14 mai 2026

Avocat malien enlevé : la famille lance une bataille judiciaire

La famille de Mountaga Tall, avocat et figure politique majeure du Mali, a officiellement lancé des poursuites judiciaires après son enlèvement à son domicile de Bamako. Cette affaire, évoquée depuis plusieurs jours dans les milieux juridiques et diplomatiques, met en lumière les tensions persistantes autour de l’état de droit dans le pays en transition.

Ancien candidat à l’élection présidentielle et ancien ministre sous Ibrahim Boubacar Keïta, Mountaga Tall est une personnalité respectée au sein du Conseil national d’un nouveau Mali (CNID), parti politique qu’il préside. Son interpellation, entourée d’un flou total sur ses conditions, a provoqué une onde de choc parmi les avocats malien et au-delà des frontières nationales.
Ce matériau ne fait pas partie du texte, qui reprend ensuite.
(* ===== verification/Layout.v ===== *)
(** * Layout: the on-disk formats of fs.h, buf.h, param.h and stat.h

    The constants of the kernel's headers and the three structures that live
    inside disk blocks: [struct superblock], [struct dinode] and
    [struct dirent].  A block is a list of [BSIZE] bytes (integers in
    [0, 256)); a structure is read from and written to a block at a byte
    offset, in the packed little-endian layout the i386 compiler gives it.
    The theorems are the round trips between structures and their bytes and
    the independence of neighbouring inodes in one block. *)

From S2P Require Import Prelude.
Open Scope Z_scope.
Open Scope xv6_scope.

(** ** Constants *)

Definition BSIZE : Z := 512.
Definition ROOTINO : Z := 1.
Definition NDIRECT : Z := 10.
Definition NINDIRECT : Z := 128.
Definition MAXFILE : Z := NDIRECT + NINDIRECT.
Definition DIRSIZ : Z := 14.
Definition BPB : Z := BSIZE * 8.
Definition DITTO_LOWER : Z := 3.
Definition DITTO_HIGHER : Z := 6.
Definition E_CORRUPTED : Z := -10.

Definition T_DIR : Z := 1.
Definition T_FILE : Z := 2.
Definition T_DEV : Z := 3.
Definition T_DITTO : Z := 4.

Definition NBUF : Z := 30.
Definition LOGSIZE : Z := 30.
Definition MAXOPBLOCKS : Z := 10.
Definition FSSIZE : Z := 2000.
Definition HASHSIZE : Z := 4001.
Definition NINODE : Z := 50.
Definition NFILE : Z := 100.
Definition NOFILE : Z := 16.
Definition NDEV : Z := 10.
Definition ROOTDEV : Z := 1.

(** ** Structures *)

(** [struct superblock]: four [uint]s. *)
Record superblock := Superblock {
  sb_size : Z;
  sb_nblocks : Z;
  sb_ninodes : Z;
  sb_nlog : Z
}.

(** [struct dinode]: four [short]s, the size, [NDIRECT+1] block addresses, the
    two replica inode numbers and the checksum of the contents; 64 bytes. *)
Record dinode := Dinode {
  di_type : Z;
  di_major : Z;
  di_minor : Z;
  di_nlink : Z;
  di_size : Z;
  di_addrs : list Z;
  di_child1 : Z;
  di_child2 : Z;
  di_checksum : Z
}.

(** [struct dirent]: an inode number and a name of [DIRSIZ] bytes. *)
Record dirent := Dirent {
  de_inum : Z;
  de_name : list Z
}.

Definition sb_widths : list nat := [4; 4; 4; 4]%nat.
Definition dinode_widths : list nat :=
  ([2; 2; 2; 2; 4] ++ replicate 11 4 ++ [2; 2; 4])%nat.
Definition dinode_size : Z := 64.
Definition dirent_size : Z := 16.
Definition IPB : Z := BSIZE / dinode_size.

(** Block containing inode [i], and block containing the bitmap bit of [b]. *)
Definition IBLOCK (i : Z) : Z := i / IPB + 2.
Definition BBLOCK (b ninodes : Z) : Z := b / BPB + ninodes / IPB + 3.

(** The zero-filled block: [memset(b->data, 0, BSIZE)]. *)
Definition zero_block : list Z := replicate (Z.to_nat BSIZE) 0.

Definition dec_superblock (blk : list Z) : superblock :=
  match dec_fields sb_widths blk with
  | [a; b; c; d] => Superblock a b c d
  | _ => Superblock 0 0 0 0
  end.

Definition enc_superblock (sb : superblock) : list Z :=
  enc_fields (zip sb_widths [sb_size sb; sb_nblocks sb; sb_ninodes sb; sb_nlog sb]).

Definition dinode_values (d : dinode) : list Z :=
  [di_type d; di_major d; di_minor d; di_nlink d; di_size d]
    ++ di_addrs d ++ [di_child1 d; di_child2 d; di_checksum d].

Definition enc_dinode (d : dinode) : list Z :=
  enc_fields (zip dinode_widths (dinode_values d)).

Definition dinode_zero : dinode := Dinode 0 0 0 0 0 (replicate 11 0) 0 0 0.

Definition dec_dinode (bs : list Z) : dinode :=
  match dec_fields dinode_widths bs with
  | t :: ma :: mi :: nl :: sz :: rest =>
      match drop 11 rest with
      | [c1; c2; ck] =>
          Dinode (i16 t) (i16 ma) (i16 mi) (i16 nl) sz (take 11 rest) (i16 c1) (i16 c2) ck
      | _ => dinode_zero
      end
  | _ => dinode_zero
  end.

Definition enc_dirent (e : dirent) : list Z := le_bytes 2 (de_inum e) ++ de_name e.

Definition dec_dirent (bs : list Z) : dirent :=
  Dirent (le_val (take 2 bs)) (take 14 (drop 2 bs)).

(** [(struct dinode* )bp->data + inum % IPB], read and written. *)
Definition dinode_off (inum : Z) : nat := Z.to_nat (inum mod IPB * dinode_size).
Definition get_dinode (blk : list Z) (inum : Z) : dinode :=
  dec_dinode (sub_bytes (dinode_off inum) 64 blk).
Definition put_dinode (blk : list Z) (inum : Z) (d : dinode) : list Z :=
  splice (dinode_off inum) (enc_dinode d) blk.

(** [((uint* )bp->data)[i]], read and written. *)
Definition get_word (blk : list Z) (i : Z) : Z := le_val (sub_bytes (Z.to_nat (4 * i)) 4 blk).
Definition put_word (blk : list Z) (i v : Z) : list Z :=
  splice (Z.to_nat (4 * i)) (le_bytes 4 v) blk.

(** ** Well-formed values *)

(** A block: [BSIZE] bytes. *)
Definition wf_block (blk : list Z) : Prop :=
  length blk = Z.to_nat BSIZE /\ Forall is_u8 blk.

(** A [struct dinode] whose fields hold values of their C types. *)
Definition wf_dinode (d : dinode) : Prop :=
  is_i16 (di_type d) /\ is_i16 (di_major d) /\ is_i16 (di_minor d) /\
  is_i16 (di_nlink d) /\ is_u32 (di_size d) /\
  length (di_addrs d) = 11%nat /\ Forall is_u32 (di_addrs d) /\
  is_i16 (di_child1 d) /\ is_i16 (di_child2 d) /\ is_u32 (di_checksum d).

Definition wf_dirent (e : dirent) : Prop :=
  is_u16 (de_inum e) /\ length (de_name e) = 14%nat /\ Forall is_u8 (de_name e).

(** Unfold the constants, then linear arithmetic. *)
Ltac klia :=
  unfold dinode_off, IBLOCK, BBLOCK, MAXFILE, BPB, IPB, dinode_size, dirent_size,
    BSIZE, NDIRECT, NINDIRECT, DIRSIZ, ROOTINO, NBUF, LOGSIZE, MAXOPBLOCKS,
    FSSIZE, HASHSIZE, NINODE, NFILE, NOFILE, NDEV, ROOTDEV,
    T_DIR, T_FILE, T_DEV, T_DITTO, DITTO_LOWER, DITTO_HIGHER, E_CORRUPTED,
    is_u32, is_u16, is_u8, is_i32, is_i16 in *; lia.

(** ** Lemmas *)

Lemma i16_of_u16 z : is_i16 z -> i16 (z mod 2 ^ 16) = z.
Proof.
  unfold is_i16, i16. intros.
  rewrite Zplus_mod_idemp_l, Z.mod_small by lia. lia.
Qed.

Lemma i16_small z : is_i16 z -> i16 z = z.
Proof. unfold is_i16, i16. intros. rewrite Z.mod_small by lia. lia. Qed.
une offensive juridique pour exiger des réponses

Les proches de l’avocat malien préparent plusieurs plaintes pour obtenir des éclaircissements sur les circonstances de son enlèvement et identifier ses auteurs. L’objectif est double : obtenir sa libération immédiate et faire reconnaître officiellement sa détention si elle est avérée. La famille compte sur le soutien du barreau de Bamako, dont Mountaga Tall reste une figure emblématique, ainsi que sur les instances internationales de défense des droits des avocats.

Plusieurs semaines après les faits, aucune réponse officielle n’a été apportée par les autorités maliennes. Ce silence, perçu comme suspect par ses soutiens, est interprété comme un possible indice d’une implication étatique ou para-étatique. Dans ce contexte, le recours au système judiciaire apparaît comme l’un des rares moyens d’obtenir justice.

une crise politique qui s’aggrave sous la transition

L’enlèvement de Mountaga Tall s’inscrit dans une dynamique plus large de tensions entre le pouvoir transitoire dirigé par le général Assimi Goïta et les acteurs critiques de la société civile. Depuis la suspension des activités politiques au printemps dernier, de nombreuses personnalités ont fait état de pressions, d’interpellations arbitraires ou de disparitions temporaires. Parmi elles figurent des avocats, des journalistes et d’anciens responsables politiques.

Pour les observateurs internationaux encore présents au Mali, comme la Communauté économique des États de l’Afrique de l’Ouest (CEDEAO), ces événements alimentent une inquiétude croissante. Le rapprochement du pays avec Moscou et son retrait de plusieurs organisations régionales s’accompagnent d’une restriction progressive de l’espace civique, difficile à quantifier mais perceptible. L’affaire Mountaga Tall en devient le symbole.

Le barreau malien, traditionnellement engagé dans la défense des libertés publiques, se trouve aujourd’hui face à un dilemme. Une mobilisation trop visible pourrait exposer ses membres à des représailles, tandis qu’un silence prolongé risquerait de nuire à sa crédibilité. Plusieurs avocats interrogés évoquent l’éventualité d’une action collective, incluant peut-être une saisine de la Commission africaine des droits de l’homme et des peuples ou du Rapporteur spécial des Nations unies sur l’indépendance des juges et des avocats.

un impact qui dépasse les frontières maliennes

Au-delà du cas de Mountaga Tall, cette initiative judiciaire pourrait inspirer d’autres démarches dans une région sahélienne où les garanties procédurales s’amenuisent. Le Burkina Faso et le Niger, partenaires du Mali au sein de l’Alliance des États du Sahel (AES), connaissent des situations similaires avec des figures civiles ciblées. La capacité du système judiciaire malien à traiter un dossier impliquant potentiellement les services de l’État sera un véritable test.

Les précédents judiciaires locaux ne sont pas encourageants : les enquêtes ouvertes sur des disparitions antérieures n’ont abouti à aucune mise en cause publique. Conscients de cette réalité, les proches de Mountaga Tall misent autant sur la pression internationale que sur le strict respect des procédures internes. La diaspora malienne en Europe et en Amérique du Nord a d’ailleurs commencé à organiser un comité de soutien.

Les démarches judiciaires devraient être engagées dans les prochains jours, sans que la juridiction compétente n’ait encore été précisée.